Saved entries
--------

(** * Shape-grammar placement engine of [baggage_creator_2d.py]

    A shallow embedding of the raster operations and placement rules of
    [lib/bag_generator/baggage_creator_2d.py] (classes [Object2D] and
    [BaggageImage2D]), with the properties of the design document stated
    and settled against it.

    Conventions.
    - A 2D numpy array is a list of rows, [list (list Z)]; every array the
      program builds is rectangular, which [rect] states where a proof
      needs it.  Cell values are the integer labels the program stores
      (the canvas is allocated by [np.zeros] as floats that only ever hold
      integral labels).
    - The canvas [ws_bag] is three-dimensional in the program; every rule
      reads and writes the single slice [ws_bag[:, :, slice_no]], which is
      the [grid] modelled here.
    - Python slicing clamps (and wraps negative bounds), it never raises;
      integer and fancy indexing raise [IndexError] out of range.  Both are
      written out below.
    - A Python float is an IEEE 754 binary64 number; its arithmetic is the
      Standard Library's [SpecFloat] at 53 bits of mantissa, rounded to
      nearest even. *)

From Stdlib Require Import ZArith Lia SpecFloat.
From stdpp Require Import base tactics option list.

--------

### ACTIVITY
The answer must consist of the lines from the one with "Conventions." through the final line of the entries above, exactly as they are, and nothing else.

### ANSWER TO THE EXERCISE
    Conventions.
    - A 2D numpy array is a list of rows, [list (list Z)]; every array the
      program builds is rectangular, which [rect] states where a proof
      needs it.  Cell values are the integer labels the program stores
      (the canvas is allocated by [np.zeros] as floats that only ever hold
      integral labels).
    - The canvas [ws_bag] is three-dimensional in the program; every rule
      reads and writes the single slice [ws_bag[:, :, slice_no]], which is
      the [grid] modelled here.
    - Python slicing clamps (and wraps negative bounds), it never raises;
      integer and fancy indexing raise [IndexError] out of range.  Both are
      written out below.
    - A Python float is an IEEE 754 binary64 number; its arithmetic is the
      Standard Library's [SpecFloat] at 53 bits of mantissa, rounded to
      nearest even. *)

From Stdlib Require Import ZArith Lia SpecFloat.
From stdpp Require Import base tactics option list.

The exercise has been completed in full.